La ville est confite dans son ancienneté, mais pas comme Cordoue; ce n'est pas un cadavre, elle est coquette et animée. Ses basses maisons, aux fenêtres munies de grilles ouvragées comme autant de petits chefs-d'œuvre, sont serrées les unes contre les autres; ses rues, larges de deux pas, ne laissent pas aller les rayons du soleil jusqu'au sol... Elles se défendent de leur mieux. Toutes les murailles sont peintes de blanc ou de couleurs claires et riantes. Une quantité de clochers effilés, hauts, pointus, semblables à des minarets, dépassent les toits, s'élancent vers le ciel.
Une population pittoresque, qui a conservé une bonne partie des anciens costumes andalous, circule ou séjourne dans les rues étroites où nous avons juste la place de passer avec notre voiture.
Après, on se retrouve dans la campagne sauvage.

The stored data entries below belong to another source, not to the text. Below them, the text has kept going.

(* ===== verification/RecordStores.v ===== *)
(** * Input submissions and context snapshots (packages/core/src/context.ts,
    packages/store-memory/src/record-stores.ts)

    The protected values a run receives and the snapshots of its context, with
    [MemoryInputSubmissionStore] and [MemoryContextStore].  Each method resolves
    a promise and then runs to its end. *)

From S2P Require Import Prelude JsTime Errors Schema JsonValue Unicode Contracts WorkOrder.
From S2P Require Import StoreInternal JsMap WorkOrderStore.

Local Open Scope Z_scope.
Local Open Scope js_scope.

(** ** Records *)

(** [RetentionRequestSchema] of storage.ts *)
Inductive RetentionRequest :=
| request_session
| request_until (expiresAt : string)
| request_policy (policyId : string).

Record InputSubmissionRecord := {
  is_inputSubmissionRecordId : string;
  is_tenantId : string;
  is_runId : string;
  is_requestId : string;
  is_requestingStepId : string;
  is_requestingEventId : string;
  is_executionDefinition : ExecutionDefinitionRef;
  is_executionDefinitionDigest : string;
  is_workOrderBindingDigest : string;
  is_inputSchemaDigest : string;
  is_valueDigest : string;
  is_protectedValue : ProtectedValueRef;
  is_submittingPrincipalId : string;
  is_purposeCode : string;
  is_purposeRegistryVersion : string;
  is_dataClass : DataClass;
  is_retention : RetentionRequest;
  is_consumingCommandId : string;
  is_createdAt : string;
}.

Inductive ContextRetentionMode := context_session | context_until | context_policy.

Record ContextRetention := {
  ctr_mode : ContextRetentionMode;
  ctr_expiresAt : option string;
  ctr_policyId : option string;
}.

Record ContextSnapshot := {
  ctx_snapshotId : string;
  ctx_tenantId : string;
  ctx_runId : string;
  ctx_sequence : Z;
  ctx_stepId : string;
  ctx_executionDefinition : ExecutionDefinitionRef;
  ctx_executionDefinitionDigest : string;
  ctx_workOrderBindingDigest : string;
  ctx_contextSchemaDigest : string;
  ctx_contextDigest : string;
  ctx_protectedValue : ProtectedValueRef;
  ctx_byteSize : Z;
  ctx_purposeCode : string;
  ctx_purposeRegistryVersion : string;
  ctx_dataClass : DataClass;
  ctx_retention : ContextRetention;
  ctx_createdAt : string;
  ctx_expiresAt : option string;
}.

#[export] Instance RetentionRequest_eq_dec : EqDecision RetentionRequest.
Proof. solve_decision. Defined.
#[export] Instance InputSubmissionRecord_eq_dec : EqDecision InputSubmissionRecord.
Proof. solve_decision. Defined.
#[export] Instance ContextRetentionMode_eq_dec : EqDecision ContextRetentionMode.
Proof. solve_decision. Defined.
#[export] Instance ContextRetention_eq_dec : EqDecision ContextRetention.
Proof. solve_decision. Defined.
#[export] Instance ContextSnapshot_eq_dec : EqDecision ContextSnapshot.
Proof. solve_decision. Defined.

Definition not_highly_restricted (d : DataClass) : bool :=
  negb (bool_decide (d = data_highly_restricted)).

Section Schemas.
Context `{Zod}.

Definition RetentionRequestSchema (r : RetentionRequest) : bool :=
  match r with
  | request_session => true
  | request_until at_ => zod_datetime at_
  | request_policy p => min1 p
  end.

Definition InputSubmissionRecordSchema (r : InputSubmissionRecord) : bool :=
  min1 (is_inputSubmissionRecordId r) && min1 (is_tenantId r) && min1 (is_runId r)
  && min1 (is_requestId r) && min1 (is_requestingStepId r) && min1 (is_requestingEventId r)
  && ExecutionDefinitionRefSchema (is_executionDefinition r)
  && DigestSchema (is_executionDefinitionDigest r) && DigestSchema (is_workOrderBindingDigest r)
  && DigestSchema (is_inputSchemaDigest r) && DigestSchema (is_valueDigest r)
  && ProtectedValueRefSchema (is_protectedValue r) && min1 (is_submittingPrincipalId r)
  && min1 (is_purposeCode r) && min1 (is_purposeRegistryVersion r)
  && not_highly_restricted (is_dataClass r) && RetentionRequestSchema (is_retention r)
  && min1 (is_consumingCommandId r) && zod_datetime (is_createdAt r).

Definition ContextSnapshotSchema (c : ContextSnapshot) : bool :=
  min1 (ctx_snapshotId c) && min1 (ctx_tenantId c) && min1 (ctx_runId c)
  && int_nonnegative (ctx_sequence c) && min1 (ctx_stepId c)
  && ExecutionDefinitionRefSchema (ctx_executionDefinition c)
  && DigestSchema (ctx_executionDefinitionDigest c) && DigestSchema (ctx_workOrderBindingDigest c)
  && DigestSchema (ctx_contextSchemaDigest c) && DigestSchema (ctx_contextDigest c)
  && ProtectedValueRefSchema (ctx_protectedValue c) && int_nonnegative (ctx_byteSize c)
  && min1 (ctx_purposeCode c) && min1 (ctx_purposeRegistryVersion c)
  && not_highly_restricted (ctx_dataClass c)
  && optional zod_datetime (ctr_expiresAt (ctx_retention c))
  && optional min1 (ctr_policyId (ctx_retention c))
  && zod_datetime (ctx_createdAt c) && optional zod_datetime (ctx_expiresAt c).
End Schemas.

(** ** Input submissions: by tenant, run and request *)

Notation InputStore := (gmap (string * string * string) InputSubmissionRecord) (only parsing).

Definition input_key (r : InputSubmissionRecord) : string * string * string :=
  (is_tenantId r, is_runId r, is_requestId r).

Definition input_expiry (r : InputSubmissionRecord) : option string :=
  match is_retention r with request_until at_ => Some at_ | _ => None end.

Section Inputs.
Context `{Zod} (profile : StorageSecurityProfile).

Definition putOnce (input : InputSubmissionRecord) : method InputStore js_error InputSubmissionRecord :=
  let! record := mlift (parse InputSubmissionRecordSchema input) in
  mlift (assertWriteAllowed profile (is_tenantId record) (is_purposeCode record) (is_dataClass record)) ;;!
  let! s := mget in
  match s !! input_key record with
  | Some existing =>
      if bool_decide (existing = record) then mreturn existing else mlift (conflict "input_submission_changed")
  | None => mput (<[input_key record := record]> s) ;;! mreturn record
  end.

Definition input_get (tenantId runId requestId now : string)
  : method InputStore js_error (option InputSubmissionRecord) :=
  let! s := mget in
  match s !! (tenantId, runId, requestId) with
  | None => mreturn None
  | Some record =>
      let! expired := mlift (hasExpired (input_expiry record) now) in
      if (expired : bool) then mput (base.delete (tenantId, runId, requestId) s) ;;! mreturn None
      else mreturn (Some record)
  end.

Definition input_delete (tenantId runId requestId : string) : method InputStore js_error unit :=
  let! s := mget in mput (base.delete (tenantId, runId, requestId) s).

Definition input_purge (at_ : string) : method InputStore js_error Z := purge_expired input_expiry at_.
End Inputs.

Definition input_snapshot (s : InputStore) : InputStore := s.
Definition input_restore (snapshot : InputStore) : method InputStore js_error unit := mput snapshot.

(** ** Context snapshots: a stream of snapshots by identifier for each tenant and run *)

Notation ContextStream := (JsMap string ContextSnapshot) (only parsing).
Notation ContextStore := (gmap (string * string) (JsMap string ContextSnapshot)) (only parsing).

(** [Map.prototype.delete] *)
Definition map_delete {V} (k : string) (m : JsMap string V) : JsMap string V :=
  filter (fun e => negb (bool_decide (e.1 = k)) = true) m.

Definition later_snapshot (latest : option ContextSnapshot) (c : ContextSnapshot) : bool :=
  match latest with
  | None => true
  | Some l =>
      (ctx_sequence l <? ctx_sequence c)
      || ((ctx_sequence c =? ctx_sequence l) && String.ltb (ctx_snapshotId l) (ctx_snapshotId c))
  end.

Definition set_stream (key : string * string) (stream : ContextStream) : method ContextStore js_error unit :=
  let! s := mget in mput (<[key := stream]> s).

Definition delete_snapshot (key : string * string) (snapshotId : string) : method ContextStore js_error unit :=
  let! s := mget in set_stream key (map_delete snapshotId (default [] (s !! key))).

(** A stream that has become empty is dropped. *)
Definition drop_empty (key : string * string) : method ContextStore js_error unit :=
  let! s := mget in
  match s !! key with Some [] => mput (base.delete key s) | _ => mreturn tt end.

Section Contexts.
Context `{Zod} (profile : StorageSecurityProfile).

Definition context_put (input : ContextSnapshot) : method ContextStore js_error unit :=
  let! snapshot := mlift (parse ContextSnapshotSchema input) in
  mlift (assertWriteAllowed profile (ctx_tenantId snapshot) (ctx_purposeCode snapshot) (ctx_dataClass snapshot)) ;;!
  let! s := mget in
  let key := (ctx_tenantId snapshot, ctx_runId snapshot) in
  let stream := default [] (s !! key) in
  match map_get (ctx_snapshotId snapshot) stream with
  | Some existing =>
      if bool_decide (existing = snapshot) then mreturn tt else mlift (conflict "context_snapshot_changed")
  | None => set_stream key (map_set (ctx_snapshotId snapshot) snapshot stream)
  end.

(** One turn of the loop of [getLatest]; the clock is read again for each
    snapshot. *)
Definition latest_turn (key : string * string) (clock : nat -> string)
    (latest : nat * option ContextSnapshot) (e : string * ContextSnapshot)
  : method ContextStore js_error (nat * option ContextSnapshot) :=
  let! expired := mlift (hasExpired (ctx_expiresAt e.2) (clock latest.1)) in
  if (expired : bool) then delete_snapshot key e.1 ;;! mreturn (S latest.1, latest.2)
  else mreturn (S latest.1, if later_snapshot latest.2 e.2 then Some e.2 else latest.2).

Definition getLatest (tenantId runId : string) (clock : nat -> string)
  : method ContextStore js_error (option ContextSnapshot) :=
  let key := (tenantId, runId) in
  let! s := mget in
  match s !! key with
  | None => mreturn None
  | Some stream =>
      let! latest := mfold (latest_turn key clock) (0%nat, None) stream in
      drop_empty key ;;!
      mreturn latest.2
  end.

Definition context_delete (tenantId runId : string) : method ContextStore js_error unit :=
  let! s := mget in mput (base.delete (tenantId, runId) s).

(** The loops of [purgeExpired]: every stream, every snapshot of it. *)
Definition purge_turn (key : string * string) (at_ : string) (removed : Z) (e : string * ContextSnapshot)
  : method ContextStore js_error Z :=
  let! expired := mlift (hasExpired (ctx_expiresAt e.2) at_) in
  if (expired : bool) then delete_snapshot key e.1 ;;! mreturn (removed + 1) else mreturn removed.

Definition purge_stream (at_ : string) (removed : Z) (e : (string * string) * ContextStream)
  : method ContextStore js_error Z :=
  let! removed := mfold (purge_turn e.1 at_) removed e.2 in
  drop_empty e.1 ;;!
  mreturn removed.

Definition context_purge (at_ : string) : method ContextStore js_error Z :=
  let! s := mget in mfold (purge_stream at_) 0 (map_to_list s).
End Contexts.

Definition context_snapshot (s : ContextStore) : ContextStore := s.
Definition context_restore (snapshot : ContextStore) : method ContextStore js_error unit := mput snapshot.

Luisiana est un pauvre pueblo autour duquel ne poussent que de chétifs palmiers nains dans l'immensité des champs où pâturent comme ils peuvent de grands troupeaux de taureaux de combat. Ces brutes lèvent la tête à notre approche et nous regardent passer avec des airs ahuris. Qui sait? La mort de l'un d'eux nous servira peut-être de spectacle dans quelques jours. Nous les voyons là bien tranquilles; dans l'arène ils seront furieux et fous!

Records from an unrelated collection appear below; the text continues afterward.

Definition ModelResourceProfileSchema (p : ModelResourceProfile) : bool :=
  min1max 200 (mrp_id p) && text500 (mrp_implementationVersion p)
  && forallb int_positive
       [mrp_maxInputBytesPerCall p; mrp_maxInputTokensPerCall p; mrp_maxOutputTokensPerCall p;
        mrp_maxStreamedOutputBytesPerCall p; mrp_maxStreamEventsPerCall p; mrp_maxToolResultToContextBytes p;
        mrp_maxContextSnapshotBytes p; mrp_maxRunModelInputBytes p; mrp_maxRunModelInputTokens p;
        mrp_maxRunModelOutputBytes p; mrp_maxRunModelOutputTokens p; mrp_maxRunToolResultToContextBytes p]
  && text500 (mrp_estimator p) && text500 (mrp_streamCounter p) && text500 (mrp_usageTrustPolicy p)
  && optional text500 (mrp_pricingIdentity p) && optional DigestSchema (mrp_priceTableDigest p)
  && optional currency_code (mrp_priceCurrency p) && optional zod_datetime (mrp_priceTableExpiresAt p)
  && pricing_together p && DigestSchema (mrp_modelResourceProfileDigest p).

Definition ReleasedArtifactIdentitySchema (a : ReleasedArtifactIdentity) : bool :=
  min1 (ra_packageName a) && min1 (ra_exportName a) && min1 (ra_packageVersion a)
  && DigestSchema (ra_artifactDigest a).

Definition ModelAdapterRegistrationSchema (r : ModelAdapterRegistration) : bool :=
  min1max 250 (mar_id r) && min1max 100 (mar_implementationVersion r)
  && DigestSchema (mar_modelSecurityProfileDigest r) && DigestSchema (mar_modelResourceProfileDigest r)
  && min1 (mar_credentialSlot r) && zod_url (mar_endpointOrigin r) && min1max 100 (mar_endpointNormalizerVersion r)
  && ReleasedArtifactIdentitySchema (mar_adapterArtifact r) && ReleasedArtifactIdentitySchema (mar_providerArtifact r)
  && forallb JsonValueSchema
       [mar_executorIdentity r; mar_egressEnforcementIdentity r; mar_conservativeEstimatorIdentity r;
        mar_providerOutputCapIdentity r; mar_streamCounterIdentity r; mar_usageTrustIdentity r;
        mar_capabilityContract r]
  && optional JsonValueSchema (mar_pricingIdentity r) && DigestSchema (mar_modelAdapterRegistrationDigest r).

(** The digests and the origin, alike in both schemas. *)
Definition binding_digests (b : ModelCallBinding) : bool :=
  DigestSchema (mb_workOrderBindingDigest b) && DigestSchema (mb_agentDefinitionDigest b)
  && DigestSchema (mb_modelSecurityProfileDigest b) && DigestSchema (mb_modelResourceProfileDigest b)
  && DigestSchema (mb_modelAdapterRegistrationDigest b) && zod_url (mb_providerEndpointOrigin b)
  && nonempty_array (mb_permittedDataClasses b).

Definition ModelCallBindingSchema (b : ModelCallBinding) : bool :=
  min1max 200 (mb_tenantId b) && min1max 200 (mb_authoritySubject b) && min1max 200 (mb_reservationId b)
  && binding_digests b && text500 (mb_purpose b) && text500 (mb_credentialSlot b).

Definition ModelCredentialRefSchema (r : ModelCredentialRef) : bool :=
  let b := mref_binding r in
  min1max 250 (mref_refId r) && min1max 250 (mref_issuerId r) && min1max 250 (mb_tenantId b)
  && min1max 250 (mb_authoritySubject b) && min1max 250 (mb_reservationId b) && binding_digests b
  && min1 (mb_purpose b)
  && negb (bool_decide (data_highly_restricted ∈ mb_permittedDataClasses b)) && min1 (mb_credentialSlot b)
  && zod_datetime (mref_issuedAt r) && zod_datetime (mref_expiresAt r).

(** The members of a reservation compared with the binding's. *)
Definition reservation_bound (b : ModelCallBinding) (i : ModelCallIdentity) : bool :=
  bool_decide (mc_tenantId i = mb_tenantId b)
  && bool_decide (mc_workOrderBindingDigest i = mb_workOrderBindingDigest b)
  && bool_decide (mc_agentDefinitionDigest i = mb_agentDefinitionDigest b)
  && bool_decide (mc_modelSecurityProfileDigest i = mb_modelSecurityProfileDigest b)
  && bool_decide (mc_modelResourceProfileDigest i = mb_modelResourceProfileDigest b)
  && bool_decide (mc_modelAdapterRegistrationDigest i = mb_modelAdapterRegistrationDigest b)
  && bool_decide (mc_reservationId i = mb_reservationId b).

Definition ModelCredentialIssueRequestSchema (r : ModelCredentialIssueRequest) : bool :=
  ModelCallBindingSchema (mir_binding r) && ModelCallReservationSchema (mir_reservation r)
  && zod_datetime (mir_expiresAt r) && reservation_bound (mir_binding r) (mc_identity (mir_reservation r))
  && bool_decide (mc_status (mir_reservation r) = call_accepted).

(** ** Contexts (packages/runtime/src/models.ts) *)

Definition reservation_id_json (tenantId runId stepId : string) (attempt : Z)
    (workOrderBindingDigest agentDefinitionDigest security resource adapter : string) : JsonValue :=
  Jobj [(js "schemaVersion", jstr "1"); (js "tenantId", jstr tenantId); (js "runId", jstr runId);
        (js "stepId", jstr stepId); (js "attempt", Jnum (number attempt));
        (js "workOrderBindingDigest", jstr workOrderBindingDigest);
        (js "agentDefinitionDigest", jstr agentDefinitionDigest);
        (js "modelSecurityProfileDigest", jstr security); (js "modelResourceProfileDigest", jstr resource);
        (js "modelAdapterRegistrationDigest", jstr adapter)].

Definition createModelCallReservationId (tenantId runId stepId : string) (attempt : Z)
    (workOrderBindingDigest agentDefinitionDigest security resource adapter : string) : outcome js_error string :=
  digest ← digestCanonicalJson (reservation_id_json tenantId runId stepId attempt workOrderBindingDigest
                                  agentDefinitionDigest security resource adapter);
  Return ("model-call-reservation:" +:+ digest).

(** The dates of a credential and of its reservation. *)
Definition credential_current (ref : ModelCredentialRef) (reservation : ModelCallReservation) (now : string) : bool :=
  let i := mc_identity reservation in
  negb (nan_lt (Date_parse (mref_issuedAt ref)) (Date_parse (mc_createdAt i))
        || nan_gt (Date_parse (mref_expiresAt ref)) (Date_parse (mc_expiresAt i))
        || nan_gt (Date_parse (mref_issuedAt ref)) (Date_parse now)
        || nan_le (Date_parse (mref_expiresAt ref)) (Date_parse now)
        || nan_le (Date_parse (mc_expiresAt i)) (Date_parse now)).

La route escalade une haute colline rouge, derrière le sommet de laquelle se cache Carmona. Après un dernier virage, l'auto, lancée comme une balle, se rue dans la ville apparue tout à coup; c'est une véritable surprise: du désert on a sauté dans la vie. La ville était réellement embusquée au dernier tournant de la route, son apparition inopinée nous a fait peur. Un coup de frein et les chevaux assagis passent sous une belle porte, au delà de laquelle s'agite une population compacte et remuante.
Carmona est une vieille ville: au temps des Romains elle s'appelait Carmo. A peu de distance des constructions actuelles, on a découvert une importante nécropole romaine renfermant une grande quantité de tombeaux, bien conservés, très intéressants à visiter. Elle fut aussi une ville arabe florissante; avec son alcazar mauresque, sa tour carrée qui ressemble à la Giralda de Séville, ses maisons basses, elle a conservé, comme tant de ses sœurs, un air absolument arabe, une allure de famille, les traits des ancêtres.
On sort de Carmona en passant sous un portique mauresque très bien conservé et très grandiose.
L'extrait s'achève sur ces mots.